A novel anoxic/aerobic process coupled with micro-aerobic/anaerobic side-stream reactor filled with packing carriers for in-situ sludge reduction

Abstract

Activated sludge process with anaerobic side-stream reactors (SR) in the sludge recirculation line can achieve in-situ sludge reduction. But sludge reduction efficiency (SRE) is limited with low cell lysis and particle organic matter hydrolysis rates under short hydraulic retention time of SR for practical application. This study firstly inserted alternating micro-aerobic/anaerobic conditions (AMAC) and packing carriers into SR with low hydraulic retention time for improving SRE. The effects of AMAC and packing carriers on sludge rheology properties, molecular characteristics of dissolved organic matter (DOM) and microbial communities were investigated. Results showed that AMAC coupled packing carriers achieved SRE by 51.09% with efficient effluent pollutant removal. AMAC specialized inactive particle organic matter hydrolysis and active cell lysis in the micro-aerobic and anaerobic SR, respectively. Packing carriers intensified this function division effect. This effect weakened colloidal entanglement of flocs. It intensified the cell lysis in mainstream aerobic tank, causing the accumulation of refractory lignins in DOM. The higher utilization of released bioavailable DOM decreased microbial activity.
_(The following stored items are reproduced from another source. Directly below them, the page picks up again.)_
Lemma expand_no_hwy t : no_word "Hwy" (expand t) = true.
Proof.
  destruct t as [w|g]; [|reflexivity].
  unfold expand, word_entries, replacements. cbn [firstn find fst snd].
  by_keys' w; try reflexivity. cbn [no_word forallb].
  match goal with H : eq_ci_str "Hwy" w = false |- _ => now rewrite H end.
Qed.

Lemma flat_map_expand_nonempty ts :
  ts <> [] -> flat_map expand ts <> [].
Proof.
  destruct ts as [|[w|g] ts]; [easy| |discriminate]. intros _.
  cbn [flat_map]. destruct (expand_word_shape w) as (w' & rest & -> & _).
  discriminate.
Qed.

Lemma expand_lead ts : lead (flat_map expand ts) = lead ts.
Proof.
  destruct ts as [|[w|g] ts]; [reflexivity| |reflexivity].
  cbn [flat_map]. now destruct (expand_word_shape w) as (w' & rest & -> & _).
Qed.

Lemma expand_trail ts : trail_ok (flat_map expand ts) = trail_ok ts.
Proof.
  induction ts as [|t ts IH]; [reflexivity|].
  cbn [flat_map]. destruct ts as [|u ts].
  - cbn [flat_map]. rewrite app_nil_r. destruct t as [w|g]; [|reflexivity].
    destruct (expand_word_shape w) as (w' & rest & E & He).
    apply trail_ok_word_end; [rewrite E; discriminate|exact He].
  - rewrite trail_ok_app by (apply flat_map_expand_nonempty; discriminate).
    exact IH.
Qed.

Lemma stable_flat_map ts :
  Forall (fun t => expand t = [t]) (flat_map expand ts).
Proof.
  induction ts as [|t ts IH]; [constructor|].
  cbn [flat_map]. apply Forall_app. split; [apply expand_stable|exact IH].
Qed.

End ExpandFacts.

Section Edges.
Import Words NormalForm.

Lemma render_lead ts :
  valid ts = true -> head_sat Js.is_space (render ts) = lead ts.
Proof.
  destruct ts as [|[w|g] ts]; intros Hv; [reflexivity| |].
  - destruct (word_token_shape _ _ Hv) as (Hn & Hw & _).
    destruct w as [|c w]; [now destruct Hn|]. cbn in Hw |- *.
    apply andb_true_iff in Hw as [Hc _]. now apply word_not_space.
  - destruct (gap_token_shape _ _ Hv) as (Hn & _).
    destruct g as [|c g]; [now destruct Hn|]. reflexivity.
Qed.

Lemma trim_end_app x y :
  y <> "" -> Js.trim_end y = y -> Js.trim_end (x ++ y) = x ++ y.
Proof.
  intros Hn Hy. induction x as [|c x IH]; [exact Hy|].
  cbn [append Js.trim_end]. rewrite IH.
  destruct (x ++ y) eqn:E; [|reflexivity].
  apply append_empty in E as [_ E]. now destruct Hn.
Qed.

Lemma trim_end_app_inv x y :
  y <> "" -> Js.trim_end (x ++ y) = x ++ y -> Js.trim_end y = y.
Proof.
  intros Hn. induction x as [|c x IH]; [easy|].
  cbn [append Js.trim_end].
  destruct (Js.trim_end (x ++ y)) as [|d t] eqn:E.
  - destruct (Js.is_space c).
    + discriminate.
    + intros [= H]. symmetry in H. apply append_empty in H as [_ H].
      now destruct Hn.
  - intros [= H]. apply IH. exact H.
Qed.

Lemma word_trim_end w :
  all_chars Js.is_word w = true -> Js.trim_end w = w.
Proof.
  induction w as [|c w IH]; [reflexivity|]. cbn [all_chars Js.trim_end].
  intros H. apply andb_true_iff in H as [Hc Hw]. rewrite (IH Hw).
  destruct w; [now rewrite (word_not_space c Hc)|reflexivity].
Qed.

Lemma token_nonempty t : token_ok t = true -> text t <> "".
Proof. destruct t as [[|c w]|[|c g]]; cbn; congruence. Qed.

Lemma render_nonempty t ts : valid (t :: ts) = true -> render (t :: ts) <> "".
Proof.
  cbn [valid render]. intros H. apply andb_true_iff in H as [H _].
  apply andb_true_iff in H as [H _]. intros E.
  apply append_empty in E as [E _]. now apply (token_nonempty t H).
Qed.

Lemma valid_tail t ts : valid (t :: ts) = true -> valid ts = true.
Proof. cbn [valid]. intros H. now apply andb_true_iff in H as [_ H]. Qed.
Overall, the improved SRE favored the declined DOM bioavailability by inserting AMAC and packing carriers in SR. The sludge reduction-related bacteria like slow growing (Dechloromonas), predatory (Norank_Saprospiraceae), and hydrolytic/fermentative bacteria (Chelatococcus, Pseudomonas, Tolumonas, and Unclassified_Bacteroidia) were involved in decreasing DOM bioavailability. This study advanced our knowledge about the effects of AMAC and packing carriers on in-situ sludge reduction systems. This research also showed how AMAC and packing carriers enhanced the sludge lysis/hydrolysis for sludge reduction.